Cela c'était la preuve purement positive, que Spinoza étaye en analysant méticuleusement le texte biblique. Mais à cette preuve purement positive, il ajoute une preuve qui est négative : c'est que l'idée même d'une "croyance religieuse", ou l'idée que la religion serait définie par une croyance, ça transformerait automatiquement cette religion en une vulgaire superstition. Parce que précisément, une croyance doit toujours pouvoir se justifier devant le tribunal de la raison. Autrement dit, le principe d'une "croyance dogmatique", ce n'est pas possible !C'est toujours votre raison qui décide ultimement ce que vous devez croire, même quand ce que vous devez croire, c'est le texte biblique lui-même; c'est toujours votre raison qui a le dernier mot. Le principe même d'une croyance dogmatique, ce serait par conséquent un paradoxe logique. L'idée d'une croyance qu'on devrait accepter parce qu'on a la foi et simplement sans discuter, relève moins de la religion que de ce phénomène qui est la superstition et dont Spinoza parle longuement dans la préface de son ouvrage. Réduire la religion à un système de croyance serait donc transformer quelque chose qui est de l'ordre de la "piété" en quelque chose qui est de l'ordre de la superstition. En effet, si vous voulez absolument que la religion ressemble à un système de croyances et que ce système de croyances ait la caractéristique d'être reçu par vous sans discussion, alors vous n'avez plus affaire à un phénomène qui est celui de la piété, vous avez affaire à un phénomène qui est celui de la superstition aveugle. Pourquoi ? Parce que la seule chose qui peut pousser un individu à croire des choses qui ne sont pas justifiées par sa raison, sans distance critique, c'est la crainte, c'est la peur. C'est la peur de la damnation, par exemple. On n'a pas du tout ici affaire à un phénomène qui est celui de la religion, mais à un phénomène qui est celui de son adultération.

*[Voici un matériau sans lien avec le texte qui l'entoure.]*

(** * pdfTallyConverter: the conversion, validation and export pipeline
    of [backend/main.py], embedded in Rocq.

    A Python [str] is modelled as a [string] whose characters are code
    points below 256. The Python and pandas library calls the program
    makes are modelled in [Py], [Dict], [Pandas] and [ET] from their
    documented behaviour; the functions of [main.py] follow in
    [Validate], [Exporter] and [Convert], and the theorems about them
    after all definitions. *)

From Stdlib Require Import Ascii.
From stdpp Require Import gmap strings list pretty sorting.

Set Warnings "-abstract-large-number,-register-all".

(** ** Python built-ins used by [main.py] *)
Module Py.

Definition code (c : ascii) : nat := nat_of_ascii c.

(** [str.isspace] on one character (code points below 256). *)
Definition isspace (c : ascii) : bool :=
  let n := code c in
  ((9 <=? n) && (n <=? 13)) || ((28 <=? n) && (n <=? 32))
  || (n =? 133) || (n =? 160).

Definition isdecimal (c : ascii) : bool :=
  let n := code c in (48 <=? n) && (n <=? 57).

Definition digit_value (c : ascii) : nat := code c - 48.

Definition is_empty (s : string) : bool :=
  match s with EmptyString => true | String _ _ => false end.

(** Every character of [s] satisfies [p]. *)
Fixpoint all_chars (p : ascii -> bool) (s : string) : bool :=
  match s with
  | EmptyString => true
  | String c s' => p c && all_chars p s'
  end.

Fixpoint lstrip (s : string) : string :=
  match s with
  | EmptyString => EmptyString
  | String c s' => if isspace c then lstrip s' else s
  end.

Fixpoint rstrip (s : string) : string :=
  match s with
  | EmptyString => EmptyString
  | String c s' =>
      let r := rstrip s' in
      if isspace c && is_empty r then EmptyString else String c r
  end.

(** [s.strip()] *)
Definition strip (s : string) : string := rstrip (lstrip s).

(** [s.replace(c, '')] for a one-character [c]. *)
Fixpoint remove_char (c : ascii) (s : string) : string :=
  match s with
  | EmptyString => EmptyString
  | String d s' =>
      if Ascii.eqb d c then remove_char c s' else String d (remove_char c s')
  end.

(** [s.split(sep)] for a one-character separator: never an empty list. *)
Fixpoint split_char (sep : ascii) (s : string) : list string :=
  match s with
  | EmptyString => [EmptyString]
  | String c s' =>
      if Ascii.eqb c sep then EmptyString :: split_char sep s'
      else match split_char sep s' with
           | [] => [String c EmptyString]
           | w :: ws => String c w :: ws
           end
  end.

(** [s.split()]: the maximal runs of non-whitespace characters. *)
Fixpoint split_ws_go (cur : option string) (s : string) : list string :=
  match s with
  | EmptyString => match cur with Some w => [w] | None => [] end
  | String c s' =>
      if isspace c then
        match cur with
        | Some w => w :: split_ws_go None s'
        | None => split_ws_go None s'
        end
      else
        split_ws_go (Some (match cur with
                           | Some w => w +:+ String c EmptyString
                           | None => String c EmptyString
                           end)) s'
  end.

Definition split_ws (s : string) : list string := split_ws_go None s.

Fixpoint startswith (p s : string) : bool :=
  match p, s with
  | EmptyString, _ => true
  | String a p', String b s' => Ascii.eqb a b && startswith p' s'
  | String _ _, EmptyString => false
  end.

(** [sub in s] *)
Fixpoint contains (sub s : string) : bool :=
  startswith sub s
  || match s with
     | EmptyString => false
     | String _ s' => contains sub s'
     end.

(** [str.lower] on one character (code points below 256). *)
Definition lower_char (c : ascii) : ascii :=
  let n := code c in
  if ((65 <=? n) && (n <=? 90))
     || ((192 <=? n) && (n <=? 222) && negb (n =? 215))
  then ascii_of_nat (n + 32) else c.

Fixpoint lower (s : string) : string :=
  match s with
  | EmptyString => EmptyString
  | String c s' => String (lower_char c) (lower s')
  end.

Fixpoint rfind_go (c : ascii) (s : string) (i : nat) (last : option nat)
  : option nat :=
  match s with
  | EmptyString => last
  | String d s' =>
      rfind_go c s' (S i) (if Ascii.eqb d c then Some i else last)
  end.

(** [s.rfind(c)], with [None] for Python's [-1]. *)
Definition rfind (c : ascii) (s : string) : option nat := rfind_go c s 0 None.

Fixpoint take_str (n : nat) (s : string) : string :=
  match n, s with
  | S n', String c s' => String c (take_str n' s')
  | _, _ => EmptyString
  end.

Fixpoint drop_str (n : nat) (s : string) : string :=
  match n, s with
  | S n', String _ s' => drop_str n' s'
  | _, _ => s
  end.

(** The scan of [genericpath._splitext] over the base name: is there a
    character other than the dot at an index in [from, dot)? *)
Fixpoint has_non_dot (s : string) (from len : nat) : bool :=
  match len with
  | O => false
  | S len' =>
      match drop_str from s with
      | String c _ =>
          if Ascii.eqb c "."%char then has_non_dot s (S from) len' else true
      | EmptyString => false
      end
  end.
Lemma stepping_finish_transition now : stepping (finish_transition now).
Proof.
  intros s. unfold finish_transition, bind, modify, get.
  set (s0 := set_btn_pause false (set_is_running false s)).
  assert (steps s s0) as H0 by attributes.
  pose proof (steps_log_work_interval now s0) as [H1 _].
  destruct (log_work_interval now s0) as [[[]| |] s'];
    simpl in *; try exact (steps_trans _ _ _ H0 H1).
  apply (steps_trans _ _ _ (steps_trans _ _ _ H0 H1)).
  repeat case_bool_decide; simpl; attributes.
Qed.

Lemma stepping_tick_with fin : stepping fin → stepping (_tick_with fin).
Proof.
  intros Hfin s. unfold _tick_with, bind, get, modify. simpl.
  destruct (is_running s); simpl; [|apply steps_refl].
  case_bool_decide; simpl; [apply Hfin|attributes].
Qed.

Lemma stepping_start_with tick now :
  stepping tick → stepping (start_with tick now).
Proof.
  intros Htick s. unfold start_with, show, bind, get, modify, ret. simpl.
  destruct (is_running s); simpl; [apply steps_refl|].
  destruct (bool_decide (cb_project (selection s) = "")
            || bool_decide (cb_subject (selection s) = "")); simpl;
    [attributes|].
  case_bool_decide; simpl;
    (eapply steps_trans; [|apply Htick]);
    (split; [done|]); (split; [done|]); (split; [constructor|]);
    intros [_ Hno]; simpl; done.
Qed.

Lemma stepping_finish_session replies now :
  stepping (_finish_session replies now).
Proof.
  revert now. induction replies as [|r0 replies IH]; intros now s.
  - simpl. unfold bind at 1.
    pose proof (stepping_finish_transition now s) as H1.
    destruct (finish_transition now s) as [[[]| |] s']; simpl in *;
      [|exact H1..].
    apply (steps_trans _ _ _ H1). attributes.
  - simpl. unfold bind at 1.
    pose proof (stepping_finish_transition now s) as H1.
    destruct (finish_transition now s) as [[[]| |] s']; simpl in *;
      [|exact H1..].
    unfold show, modify, bind at 1 2, get. simpl.
    apply (steps_trans _ _ _ H1). destruct r0 as [|now'].
    + simpl. attributes.
    + eapply steps_trans;
        [|apply stepping_start_with, stepping_tick_with, IH].
      attributes.
Qed.

Lemma stepping_dispatch ev : stepping (dispatch ev).
Proof.
  destruct ev as [now replies|now| |now replies]; simpl.
  - apply stepping_start_with, stepping_tick_with, stepping_finish_session.
  - intros s. unfold pause, bind, get, modify, ret.
    destruct (is_running s); simpl; [|apply steps_refl].
    set (s0 := ((if after_id s
                 then λ s0, (Returned (), set_after_id false s0)
                 else λ s0, (Returned (), s0)) (set_is_running false s)).2).
    assert (steps s s0) as H0 by (subst s0; destruct (after_id s); attributes).
    pose proof (steps_log_work_interval now s0) as [H1 _].
    subst s0. destruct (after_id s); simpl in *;
      destruct (log_work_interval now _) as [[[]| |] s']; simpl in *;
      try exact (steps_trans _ _ _ H0 H1);
      apply (steps_trans _ _ _ (steps_trans _ _ _ H0 H1)); attributes.
  - intros s. unfold reset_timer, bind, get, modify, ret. simpl.
    destruct (after_id s); simpl; attributes.
  - apply stepping_tick_with, stepping_finish_session.
Qed.

Lemma steps_mainloop evs s : steps s (mainloop evs s).
Proof.
  revert s. induction evs as [|ev evs IH]; intros s; [apply steps_refl|].
  rewrite mainloop_cons. eapply steps_trans; [apply stepping_dispatch|apply IH].
Qed.

Lemma total_seconds_sound start end_time :
  0 < total_seconds start end_time →
  total_seconds start end_time ≤ isoformat end_time - isoformat start
  ≤ total_seconds start end_time + 1.
Proof.
  unfold total_seconds, isoformat. intros Hpos.
  assert (0 ≤ end_time - start) as Hge.
  { destruct (Z.lt_ge_cases (end_time - start) 0) as [Hlt|]; [|done].
    pose proof (Z.quot_opp_l (end_time - start) 1000000 ltac:(lia)).
    pose proof (Z.quot_pos (- (end_time - start)) 1000000). lia. }
  rewrite Z.quot_div_nonneg in * by lia.
  Z.to_euclidean_division_equations. lia.
Qed.

Lemma timer_writes_spec d d' :
  timer_writes d d' →
  projects d' = projects d ∧ subjects d' = subjects d
  ∧ (∃ new, logs d' = (logs d ++ new)%list ∧ Forall sound_log new)
  ∧ (built d → built d').
Proof.
  induction 1 as [|d' pid sid start end_time _ IH Hpos].
  { split; [done|]. split; [done|]. split; [|done].
    exists []. by rewrite app_nil_r. }
  destruct IH as (Hps & Hss & (new & Hnew & Hsound) & Hb).
  split; [|split; [|split]].
  - by destruct (add_log_cases pid sid (isoformat start) (isoformat end_time)
                   (total_seconds start end_time) d')
      as [[-> _]|(_ & _ & ->)].
  - by destruct (add_log_cases pid sid (isoformat start) (isoformat end_time)
                   (total_seconds start end_time) d')
      as [[-> _]|(_ & _ & ->)].
  - destruct (add_log_cases pid sid (isoformat start) (isoformat end_time)
                (total_seconds start end_time) d')
      as [[-> _]|(_ & _ & ->)]; simpl; [by exists new|].
    eexists (new ++ [_])%list. rewrite Hnew, app_assoc. split; [done|].
    apply Forall_app. split; [done|]. apply Forall_singleton.
    split; [done|]. simpl. by apply total_seconds_sound.
  - intros Hd. by apply built_add_log, Hb.
Qed.

(** X15. Whatever events the main loop delivers to the timer, with whatever
    answers to its alerts, the store only receives logs: the projects and
    the subjects are as before, the logs that were there are there, in
    their order, and every new log has a duration above zero that its two
    timestamps bear out (they are apart by the duration or by one second
    more, having lost their microseconds).  A store that the methods built
    is still one.  The selection and the settings are not touched. *)
Theorem timer_only_appends_logs evs self :
  projects (db (mainloop evs self)) = projects (db self)
  ∧ subjects (db (mainloop evs self)) = subjects (db self)
  ∧ (∃ new, logs (db (mainloop evs self)) = (logs (db self) ++ new)%list
            ∧ Forall sound_log new)
  ∧ (built (db self) → built (db (mainloop evs self)))
  ∧ selection (mainloop evs self) = selection self
  ∧ settings (mainloop evs self) = settings self.
Proof.
  destruct (steps_mainloop evs self) as (Hsel & Hset & Hw & _).
  destruct (timer_writes_spec _ _ Hw) as (? & ? & ? & ?). done.
Qed.

(** X16. While no subject id is held and the subject combobox shows a text
    that is not a key of the dictionary of subjects, the timer writes
    nothing: whatever events the main loop delivers, sessions that run to
    their end and pauses included, the store stays as it is, and no
    subject id comes to be held. *)
Theorem no_log_without_subject_id evs self :
  no_subject_id self →
  db (mainloop evs self) = db self ∧ no_subject_id (mainloop evs self).
Proof.
  intros Hno. destruct (steps_mainloop evs self) as (Hsel & _ & _ & Hn).
  destruct (Hn Hno) as [Hcur Hdb]. split; [done|].
  destruct Hno as [_ Hlook]. split; [done|]. by rewrite Hsel.
Qed.

Lemma no_log_without_subject_id_witness :
  db (mainloop (Iniciar 0 [] :: callbacks 0 3 [] ++ [Pausar 5000000])
        stale_subject)
  = db stale_subject
  ∧ no_subject_id
      (mainloop (Iniciar 0 [] :: callbacks 0 3 [] ++ [Pausar 5000000])
         stale_subject).
Proof.
  apply (no_log_without_subject_id
           (Iniciar 0 [] :: callbacks 0 3 [] ++ [Pausar 5000000])
           stale_subject).
  split; reflexivity.
Defined.

Lemma load_projects_timer self :
  is_running (_load_projects self).2 = is_running self
  ∧ session (_load_projects self).2 = session self
  ∧ settings (_load_projects self).2 = settings self
  ∧ shown (_load_projects self).2 = shown self.
Proof.
  unfold _load_projects, _load_subjects, with_db, bind, get, modify, ret.
  repeat case_match; simplify_eq/=; done.
Qed.

(** X17. A session that cannot be logged.  The first project of the list
    has no subject (say the manager has just added it, under a name that
    sorts first), and the subject combobox still shows a name.  [_load_projects] leaves that name
    in place, so [start] accepts the selection without a warning and the
    work session runs; but no subject id is held, and nothing that happens
    afterwards puts a log in the store. *)
Theorem stale_subject_runs_unlogged self pid pname now :
  built (db self) →
  is_running self = false → session self = Idle →
  0 < work_minutes (settings self) →
  head (get_projects (db self)) = Some (pid, pname) →
  get_subjects pid (db self) = [] →
  cb_subject (selection self) ≠ "" →
  let w := (start [] now (_load_projects self).2).2 in
  is_running w = true ∧ session w = Work ∧ shown w = shown self
  ∧ current_start w = Some now
  ∧ ∀ evs, db (mainloop evs w) = db self.
Proof.
  intros Hb Hrun Hses Hwork Hfirst Hnone Hcb w.
  destruct (load_projects_selects_first self Hb)
    as (r & pid' & pname' & Hload & _ & Hdb & Hhead & Hdict & Hcbp & _
        & Hsub & _).
  destruct (load_projects_timer self) as (Hrun' & Hses' & Hset' & Hshown').
  subst w. rewrite Hload in *. simpl in *.
  assert (projects (db self) ≠ []) as Hne.
  { intros Hnil. unfold get_projects in Hfirst. by rewrite Hnil in Hfirst. }
  specialize (Hdb Hne). rewrite Hdb in *. rewrite Hfirst in Hhead.
  injection Hhead as <- <-. rewrite Hnone in Hsub. simpl in Hsub.
  destruct Hsub as (Hcbs & Hempty & Hcur).
  destruct (get_projects_row pid pname (db self) (schema_of_built _ Hb))
    as (Hpname & _); [by apply head_Some_elem_of|].
  assert (no_subject_id (start [] now r).2
          ∧ is_running (start [] now r).2 = true
          ∧ session (start [] now r).2 = Work
          ∧ shown (start [] now r).2 = shown self
          ∧ current_start (start [] now r).2 = Some now
          ∧ db (start [] now r).2 = db self) as (Hno & ? & ? & ? & ? & Hdbw).
  { unfold_methods. rewrite Hrun', Hrun. simpl.
    rewrite !bool_decide_eq_false_2 by congruence. simpl.
    rewrite Hses', Hses, bool_decide_eq_true_2 by done. simpl.
    rewrite bool_decide_eq_false_2 by (rewrite Hset'; lia). simpl.
    rewrite Hempty. repeat split; simpl; try done.
    by rewrite Hempty. }
  do 4 (split; [done|]). intros evs.
  destruct (steps_mainloop evs (start [] now r).2) as (_ & _ & _ & Hn).
  destruct (Hn Hno) as [_ ->]. done.
Qed.

Lemma stale_subject_runs_unlogged_witness :
  let w := (start [] 0 stale_subject).2 in
  is_running w = true ∧ session w = Work ∧ shown w = []
  ∧ current_start w = Some 0
  ∧ ∀ evs, db (mainloop evs w) = (add_project "Aulas" db0).2.
Proof.
  apply (stale_subject_runs_unlogged
           (set_db (add_project "Aulas" db0).2 app0) 2 "Aulas" 0);
    try reflexivity; try done.
  apply built_add_project, built_db0.
Defined.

Conséquence : les individus peuvent croire ce qu'ils veulent en matière religieuse puisque la religion n'a rien à voir avec ce qu'ils croient, mais tout à voir avec ce qu'ils font : "Appartiennent à la foi catholique écrit Spinoza au chapitre 14, ceux-là seuls [les dogmes] qui posent absolument l'obéissance envers Dieu et dans l'ignorance desquels l'obéissance serait absolument impossible. À l'égard des autres dogmes, à chacun de penser comme il verra qu'il vaut le mieux pour lui pour se confirmer dans l'amour de la justice." C'est la première conséquence par laquelle on voit arriver le thème de la liberté individuelle : chaque individu en matière religieuse est libre de croire ce qu'il veut. Pourquoi l'est-il ? Parce que l'essentiel n'est pas là. Donc cette liberté est à la mesure, finalement, de l'indifférence de la croyance en matière religieuse. Si on peut laisser les individus libres de croire tout ce qu'ils veulent en matière religieuse, c'est pour une raison qui est simple et élémentaire : c'est qu'on s'en fiche ! Les individus peuvent être d'autant plus libres de croire ce qu'ils veulent que l'importance religieuse de l'orthodoxie (de l'opinion "droite") est désamorcé. Ce n'est pas ce que vous croyez qui déterminera votre appartenance à la religion, ce n'est pas ça qui déterminera votre véritable piété.